**EXERCISE BRIEF**
Of the entries below, restate word for word only the section that runs from the line with "(** C18 (refinement): the" to the line with "numbered old ->", counting both ends.
Start of THE RECORDS
(** One turn of the loop of [process_settle_requests], at the current [block]. *)
Definition process_request (settlements : list Settlement) (block : Z) (request : SettleRequest)
  (executed : option Z) : result CompetitionError Settled * option Settlement * list Settlement :=
  if sr_submission_deadline request <=? block then (Err DeadlineExceeded, None, settlements)
  else process_settle_request settlements (sr_auction_id request) (sr_solution_id request) executed.

(** ** Interleavings *)
Inductive Event :=
| EvCached (s : Settlement)
| EvVoided (solution_id : Z)
| EvRequested (request : SettleRequest)
| EvSubmitted (s : Settlement) (request : SettleRequest) (block : Z).

Record State := mkState {
  settlements : list Settlement;
  queue : list SettleRequest;
  (** The next id of the global counter, and the ids that were taken from it for solutions
      that are not cached. *)
  next_id : Z;
  allocated : list Z;
  (** What happened, the latest first. *)
  log : list Event;
}.
(** C18 (refinement): the event handler implements the canonical chain.  When the
    handler is in step with a chain, and the next chain is not shorter and replaces at most
    the last 64 handled blocks, an update whose node answers does not panic, and either
    succeeds, leaving the store with exactly the events of the new chain, each once, and
    the handler in step with it again; or reports an error, which it only does when no
    handled block is canonical any more and the range to fetch is exactly 129 blocks
    ([blocks_129_partial]).  A chain that gets shorter is not covered
    ([shorter_chain_keeps_events]). *)
Theorem update_events_refines_chain node h old new :
  numbered old -> faithful node new -> synced h old -> advances old new ->
  (exists h', update_events node h = Ret (h', Ok tt) /\ synced h' new) \/
  (out_of_luck h old new /\ exists h' e, update_events node h = Ret (h', Err e)).
Proof.
  intros Hold Hn Hsy Hadv. unfold update_events.
  destruct (event_block_range_plan node h old new Hn Hsy Hadv) as (r & -> & Hplan). cbn [comp_bind].
  pose proof (faithful_numbers _ _ Hn) as Hnum. pose proof (adv_height _ _ Hadv) as Hh.
  pose proof Hsy as [(lo & Hlo & Hlen & Hbl) Hst].
  destruct Hplan as [Ht Hag|Hlt Hle Hag|a Ha Ha' Hle Hag|Hout|Hhist]; cbn [history_range latest_blocks is_reorg];
    [left|left|left|right|left].
  - cbn [last]. eexists. split; [done|]. split.
    + exists lo. rewrite Ht. split_and!; [lia|lia|]. rewrite Hbl. apply between_ext. intros i Hi. apply Hag. lia.
    + rewrite Hst, Ht. by rewrite (events_between_ext log old new) by (intros i Hi; apply Hag; lia).
  - apply finish_update; [rewrite between_cons by lia; done|].
    destruct (covers_append (handler_store h) new (tip old + 1)) as (s' & Hs' & Hc); [done|lia| |lia|].
    { eapply synced_covers; [exact Hold|done|intros i Hi; apply Hag; lia|lia|lia]. }
    eapply (latest_blocks_ok node h new (Nat.min lo (tip old + 1)) _ s' false);
      [done|lia|unfold MAX_PARALLEL_RPC_CALLS, MAX_BLOCKS_QUERIED, MAX_REORG_BLOCK_COUNT in *; lia|lia| |done|done].
    rewrite Hbl. apply filter_handled; [lia|lia|]. intros i Hi. apply Hag. lia.
  - apply finish_update; [rewrite between_cons by lia; done|].
    pose proof (synced_covers h old new a (tip new) Hold Hsy Hag ltac:(lia) ltac:(lia)) as Hcov.
    destruct (covers_replace (handler_store h) new a (tip new) (tip new) (events_between log new a (tip new + 1)) [])
      as (s' & Hs' & Hc); [done|done|lia|lia|lia|by rewrite app_nil_r|].
    eapply (latest_blocks_ok node h new (Nat.min lo a) a s' true);
      [done|lia|unfold MAX_PARALLEL_RPC_CALLS, MAX_BLOCKS_QUERIED, MAX_REORG_BLOCK_COUNT in *; lia|lia| |done|].
    + rewrite Hbl. apply filter_handled; [lia|lia|done].
    + apply Hc. by rewrite app_nil_r.
  - split; [done|]. destruct Hout as [Hlen' _].
    destruct (edge_fails node h (tip old - MAX_REORG_BLOCK_COUNT) new Hn) as (h' & e & Hu);
      [unfold MAX_BLOCKS_QUERIED, MAX_REORG_BLOCK_COUNT in *; lia|].
    rewrite between_last by lia. rewrite Hu. by eexists _, _.
  - destruct (history_ok node h new (tip old - MAX_REORG_BLOCK_COUNT) Hn) as (h1 & -> & Hu); [|done|].
    { apply (synced_covers h old); [done|done|apply (adv_depth _ _ Hadv)|lia|lia]. }
    apply finish_update; [|done]. rewrite between_cons; [done|].
    unfold MAX_BLOCKS_QUERIED, MAX_REORG_BLOCK_COUNT in *. lia.
Qed.
End refinement.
End of THE RECORDS
**OUTPUT**
(** C18 (refinement): the event handler implements the canonical chain.  When the
    handler is in step with a chain, and the next chain is not shorter and replaces at most
    the last 64 handled blocks, an update whose node answers does not panic, and either
    succeeds, leaving the store with exactly the events of the new chain, each once, and
    the handler in step with it again; or reports an error, which it only does when no
    handled block is canonical any more and the range to fetch is exactly 129 blocks
    ([blocks_129_partial]).  A chain that gets shorter is not covered
    ([shorter_chain_keeps_events]). *)
Theorem update_events_refines_chain node h old new :
  numbered old -> faithful node new -> synced h old -> advances old new ->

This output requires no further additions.